▶ What you have to do: Copy, word for word, each line of the data below from the first through the line containing "variable-width column [ColumnString]", and stop there.

[Saved entries]

------------------------------------------------------------------------

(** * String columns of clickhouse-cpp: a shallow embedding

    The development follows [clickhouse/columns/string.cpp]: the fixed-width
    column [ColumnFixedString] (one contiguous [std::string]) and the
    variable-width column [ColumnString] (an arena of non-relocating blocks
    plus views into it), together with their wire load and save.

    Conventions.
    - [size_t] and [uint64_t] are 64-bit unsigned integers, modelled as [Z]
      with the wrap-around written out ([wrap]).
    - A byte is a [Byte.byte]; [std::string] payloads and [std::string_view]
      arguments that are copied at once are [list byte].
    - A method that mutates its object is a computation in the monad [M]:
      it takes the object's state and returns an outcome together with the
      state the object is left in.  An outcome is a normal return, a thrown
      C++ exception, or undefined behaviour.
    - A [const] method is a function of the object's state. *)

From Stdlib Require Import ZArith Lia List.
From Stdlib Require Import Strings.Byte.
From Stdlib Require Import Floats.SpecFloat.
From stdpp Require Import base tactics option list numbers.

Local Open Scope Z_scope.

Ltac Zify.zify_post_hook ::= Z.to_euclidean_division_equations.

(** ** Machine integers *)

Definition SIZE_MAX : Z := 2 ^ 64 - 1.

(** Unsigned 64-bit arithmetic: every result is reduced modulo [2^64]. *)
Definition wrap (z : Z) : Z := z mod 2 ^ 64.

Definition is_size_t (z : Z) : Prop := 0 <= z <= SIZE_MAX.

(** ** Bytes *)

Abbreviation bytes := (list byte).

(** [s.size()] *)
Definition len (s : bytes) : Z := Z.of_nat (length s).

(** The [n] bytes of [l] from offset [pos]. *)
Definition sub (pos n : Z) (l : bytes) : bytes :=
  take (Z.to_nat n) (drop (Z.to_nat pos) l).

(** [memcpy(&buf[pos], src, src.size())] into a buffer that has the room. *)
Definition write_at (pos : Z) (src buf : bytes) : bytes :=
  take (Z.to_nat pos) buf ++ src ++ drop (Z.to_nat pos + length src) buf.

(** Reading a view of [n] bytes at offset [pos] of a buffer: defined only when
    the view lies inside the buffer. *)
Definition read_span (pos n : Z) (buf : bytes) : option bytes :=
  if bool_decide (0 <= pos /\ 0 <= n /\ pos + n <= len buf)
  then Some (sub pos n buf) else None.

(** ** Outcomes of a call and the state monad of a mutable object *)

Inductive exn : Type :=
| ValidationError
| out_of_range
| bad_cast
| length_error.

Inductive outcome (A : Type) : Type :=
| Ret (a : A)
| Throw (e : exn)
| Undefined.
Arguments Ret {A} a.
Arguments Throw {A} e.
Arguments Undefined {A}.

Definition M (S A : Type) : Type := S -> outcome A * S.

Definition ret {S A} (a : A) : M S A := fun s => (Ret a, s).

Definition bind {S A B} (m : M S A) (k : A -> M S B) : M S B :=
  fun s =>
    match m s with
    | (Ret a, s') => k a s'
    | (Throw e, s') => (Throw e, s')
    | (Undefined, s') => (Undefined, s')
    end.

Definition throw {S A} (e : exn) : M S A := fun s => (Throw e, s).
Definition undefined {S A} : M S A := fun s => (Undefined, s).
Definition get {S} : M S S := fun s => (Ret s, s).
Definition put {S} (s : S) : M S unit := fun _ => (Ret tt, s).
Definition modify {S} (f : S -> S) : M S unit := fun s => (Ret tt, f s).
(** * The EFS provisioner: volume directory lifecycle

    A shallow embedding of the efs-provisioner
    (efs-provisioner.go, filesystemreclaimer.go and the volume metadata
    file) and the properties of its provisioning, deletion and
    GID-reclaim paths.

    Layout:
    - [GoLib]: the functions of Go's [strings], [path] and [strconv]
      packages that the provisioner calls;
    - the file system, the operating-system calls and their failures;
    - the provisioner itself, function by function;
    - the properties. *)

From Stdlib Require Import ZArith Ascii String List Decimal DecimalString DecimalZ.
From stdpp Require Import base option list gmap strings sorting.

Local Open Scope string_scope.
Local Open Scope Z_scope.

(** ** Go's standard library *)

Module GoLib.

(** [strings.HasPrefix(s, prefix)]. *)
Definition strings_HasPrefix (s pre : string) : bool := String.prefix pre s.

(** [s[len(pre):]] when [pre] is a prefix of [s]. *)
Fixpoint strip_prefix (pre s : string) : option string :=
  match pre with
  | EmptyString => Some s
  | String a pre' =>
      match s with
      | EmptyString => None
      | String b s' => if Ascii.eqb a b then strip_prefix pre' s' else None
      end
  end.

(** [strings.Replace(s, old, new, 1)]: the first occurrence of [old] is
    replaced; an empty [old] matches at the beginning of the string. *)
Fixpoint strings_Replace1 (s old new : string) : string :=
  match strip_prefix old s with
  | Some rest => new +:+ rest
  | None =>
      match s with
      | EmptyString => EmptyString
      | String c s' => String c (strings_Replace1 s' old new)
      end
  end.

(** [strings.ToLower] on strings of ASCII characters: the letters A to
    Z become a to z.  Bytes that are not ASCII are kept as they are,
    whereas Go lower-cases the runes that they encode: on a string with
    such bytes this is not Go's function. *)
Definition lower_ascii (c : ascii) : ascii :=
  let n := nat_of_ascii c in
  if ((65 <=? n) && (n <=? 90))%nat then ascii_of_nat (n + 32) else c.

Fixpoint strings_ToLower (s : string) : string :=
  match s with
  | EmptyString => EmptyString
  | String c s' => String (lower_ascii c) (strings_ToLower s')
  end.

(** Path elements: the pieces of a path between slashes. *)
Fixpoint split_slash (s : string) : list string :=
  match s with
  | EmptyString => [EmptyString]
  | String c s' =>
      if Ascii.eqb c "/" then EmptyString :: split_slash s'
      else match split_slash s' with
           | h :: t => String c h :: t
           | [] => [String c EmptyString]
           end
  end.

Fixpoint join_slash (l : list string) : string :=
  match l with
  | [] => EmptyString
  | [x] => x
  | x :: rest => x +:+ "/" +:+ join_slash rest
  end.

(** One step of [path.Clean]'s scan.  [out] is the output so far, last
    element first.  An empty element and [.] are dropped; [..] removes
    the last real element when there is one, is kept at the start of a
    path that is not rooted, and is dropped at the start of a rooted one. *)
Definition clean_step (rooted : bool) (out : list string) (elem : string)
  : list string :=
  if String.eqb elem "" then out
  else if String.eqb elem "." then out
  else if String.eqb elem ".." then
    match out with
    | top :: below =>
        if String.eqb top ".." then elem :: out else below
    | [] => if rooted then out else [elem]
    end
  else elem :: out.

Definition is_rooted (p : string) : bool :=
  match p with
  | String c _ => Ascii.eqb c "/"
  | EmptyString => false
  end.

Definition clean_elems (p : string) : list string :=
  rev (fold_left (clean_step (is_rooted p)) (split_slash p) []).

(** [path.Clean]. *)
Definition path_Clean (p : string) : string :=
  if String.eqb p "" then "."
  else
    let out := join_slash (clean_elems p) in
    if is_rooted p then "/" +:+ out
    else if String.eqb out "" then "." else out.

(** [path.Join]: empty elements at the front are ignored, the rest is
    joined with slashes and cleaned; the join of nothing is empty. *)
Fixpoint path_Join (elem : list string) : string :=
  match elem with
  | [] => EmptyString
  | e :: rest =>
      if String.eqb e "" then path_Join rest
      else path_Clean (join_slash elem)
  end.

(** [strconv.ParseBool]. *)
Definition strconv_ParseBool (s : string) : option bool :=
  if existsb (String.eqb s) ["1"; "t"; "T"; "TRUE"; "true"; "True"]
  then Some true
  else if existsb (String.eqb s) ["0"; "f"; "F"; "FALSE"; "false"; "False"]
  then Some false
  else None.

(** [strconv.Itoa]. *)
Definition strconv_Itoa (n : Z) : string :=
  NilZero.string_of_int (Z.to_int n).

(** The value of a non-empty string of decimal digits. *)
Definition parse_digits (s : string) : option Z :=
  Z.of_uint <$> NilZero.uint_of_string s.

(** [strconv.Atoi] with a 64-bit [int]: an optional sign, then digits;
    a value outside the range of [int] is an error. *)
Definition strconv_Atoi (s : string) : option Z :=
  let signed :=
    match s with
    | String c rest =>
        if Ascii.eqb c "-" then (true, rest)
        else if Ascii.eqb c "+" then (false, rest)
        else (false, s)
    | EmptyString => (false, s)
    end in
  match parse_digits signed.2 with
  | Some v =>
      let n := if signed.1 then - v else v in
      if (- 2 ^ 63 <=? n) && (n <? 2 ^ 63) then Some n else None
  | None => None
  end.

------------------------------------------------------------------------

▶ Your solution:
(** * String columns of clickhouse-cpp: a shallow embedding

    The development follows [clickhouse/columns/string.cpp]: the fixed-width
    column [ColumnFixedString] (one contiguous [std::string]) and the
    variable-width column [ColumnString] (an arena of non-relocating blocks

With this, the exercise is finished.